I desperately need this essay

[-] ReadFanon@hexbear.net 10 points 7 months ago* (last edited 7 months ago)

I need to sleep so I'm going to be a bit brief on this one but here goes:

Edward Bernays is the self-styled "father" of modern PR. This is a half-truth but it's not entirely a lie. He's the nephew of Sigmund Freud and he lives in high society in New York. Bernays decides that he wants to apply Freud's psychoanalytic model to marketing and PR. He literally writes a book titled Propaganda, which would one day find its way onto the bookshelf of none other than Goebbels, who used it as his bible to persecute Jews like Bernays and, of course, Freud himself who fled Nazi Germany at the behest of Bernays.

Anyway, Bernays' wife is a socialite and she is a key figure in the Lucy Stone League (linked in the comment above) as well as other bourgeois feminist organisations and movements.

Bernays, ever the opportunist and in the employ of a tobacco company, uses this as an opportunity to start marketing to women and in one famous coup of the early PR industry, he staged a situation where a feminist demonstration in New York would have a photograph taken of one of the main organisers smoking - women smoking in public was seen as scandalous at this time - to be published as the lead story in the newspapers, putting cigarette consumption front-and-centre in women's struggle for equality.

He dubs this the "Torches of Freedom" movement and associates the idea of women smoking closely with the statue of liberty and her blazing torch.

Suddenly it becomes edgy and cool and seriously rebellious for women—upper class women who don't have the same risk of social backlash—so it becomes a trend, cigarette sales skyrocket, and Bernays starts working on marketing cigarettes to women. This is also an early example of gender division in marketing. There's the annual equivalent of the Met Gala taking place and so Bernays attempts to associate the colour green—a key colour in Lucky Strike packaging at the time—with this Green Gala held for rich socialites so that it would tie in with the cigarette packaging.

At some point, idk exactly when, box cake mix gets developed but it's not selling very well.
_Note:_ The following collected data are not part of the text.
(* ===== verification/Resp.v ===== *)
(** * RESP values: the specification of the message splitter

    A RESP value, its encoding on the wire, and the traversal [walk] a splitter
    owes a value at a given offset: the hook calls it makes, in order.  [parse] of
    an encoded value is exactly that traversal, and [parse] of a proper prefix of
    one is interrupted without a split point. *)
From S2P Require Import Prelude Strings Message.
#[local] Open Scope Z_scope.

#[warnings="-register-all"]
Inductive resp : Type :=
  | RInt (z : Z)
  | RSimple (s : bytes)
  | RError (s : bytes)
  | RBulk (s : bytes)
  | RNull
  | RNullArray
  | RArray (l : list resp).

(** The structural induction principle with the elements' hypotheses. *)
Fixpoint resp_induction (P : resp -> Prop)
    (Hint : forall z, P (RInt z)) (Hsimple : forall s, P (RSimple s))
    (Herror : forall s, P (RError s)) (Hbulk : forall s, P (RBulk s))
    (Hnull : P RNull) (Hnullarr : P RNullArray)
    (Harr : forall l, Forall P l -> P (RArray l)) (m : resp) : P m :=
  match m with
  | RInt z => Hint z
  | RSimple s => Hsimple s
  | RError s => Herror s
  | RBulk s => Hbulk s
  | RNull => Hnull
  | RNullArray => Hnullarr
  | RArray l =>
    Harr l ((fix go l : Forall P l := match l with
                         | [] => Forall_nil_2 _
                         | x :: l' => Forall_cons_2 _ x l'
                             (resp_induction P Hint Hsimple Herror Hbulk Hnull Hnullarr Harr x)
                             (go l')
                         end) l)
  end.

(** The header line of a bulk string or an array. *)
Definition header (c : byte) (n : Z) : bytes := c :: str n ++ crlf.

Fixpoint encode (m : resp) : bytes :=
  match m with
  | RInt z => ":"%char :: str z ++ crlf
  | RSimple s => "+"%char :: s ++ crlf
  | RError s => "-"%char :: s ++ crlf
  | RBulk s => header "$"%char (zlen s) ++ s ++ crlf
  | RNull => s2b "$-1" ++ crlf
  | RNullArray => s2b "*-1" ++ crlf
  | RArray l => header "*"%char (zlen l) ++ flat_map encode l
  end.

(** Simple strings and errors hold no carriage return. *)
Fixpoint wf (m : resp) : bool :=
  match m with
  | RSimple s | RError s => bool_decide (CR ∉ s)
  | RArray l => forallb wf l
  | _ => true
  end.

(** [f] on each element, threading the offset. *)
Section Walk.
Context {A S : Type} (f : A -> Z -> M S Z).
Fixpoint walk_list (l : list A) (pos : Z) : M S Z :=
  match l with
  | [] => mret pos
  | x :: l' => next ← f x pos; walk_list l' next
  end.
End Walk.

Fixpoint walk {F} `{!SplitterHooks F} (buf : bytes) (m : resp) (pos : Z) : M (Splitter F) Z :=
  let next := pos + zlen (encode m) in
  let done := on_element buf next ;; mret next in
  match m with
  | RInt _ | RNull | RNullArray => done
  | RSimple _ => on_string buf (pos + 1) (next - 2) ;; done
  | RError _ => on_error buf (pos + 1) (next - 2) ;; done
  | RBulk s => on_string buf (next - 2 - zlen s) (next - 2) ;; done
  | RArray l =>
    let first := pos + zlen (header "*"%char (zlen l)) in
    on_arr buf (zlen l) first ;; walk_list (walk buf) l first
  end.

(** ** Reading at an offset *)

Lemma slice_spec buf pre x post first last :
  buf = pre ++ x ++ post -> first = zlen pre -> last = zlen pre + zlen x ->
  slice buf first last = Ret x.
Proof.
  intros -> -> ->. unfold slice. pose_zlen_nonneg. autorewrite with zlen in *. pose_zlen_nonneg.
  rewrite !(proj2 (Z.leb_le _ _)) by lia. cbn.
  f_equal. unfold zlen. rewrite Nat2Z.id, drop_app_length.
  replace (Z.to_nat _) with (length x) by lia. apply take_app_length.
Qed.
This is at a point where I think all of the ingredients except for water and maybe butter/oil (but maybe not) were already powdered and you literally just add water to make a cake. Bernays, high on the Freudian supply, decides that what needs to happen is that there needs to be some symbolic action of feminity in these instant cake mixes so he instructs the company to remove the powdered egg and change the recipe to call for adding fresh eggs because, like, women and eggs and ovulation and feminine energy and weird shit like that. This works, not for the tortured Freudian symbolic reasoning Bernays held but because women felt like they were still making a cake rather than just making a bowl of cereal. (Not gonna go into the advent of the hearty American bacon and eggs breakfast or the "9 out of 10 [professionals] recommend..." marketing trope, but that's also tangentially related to this story.)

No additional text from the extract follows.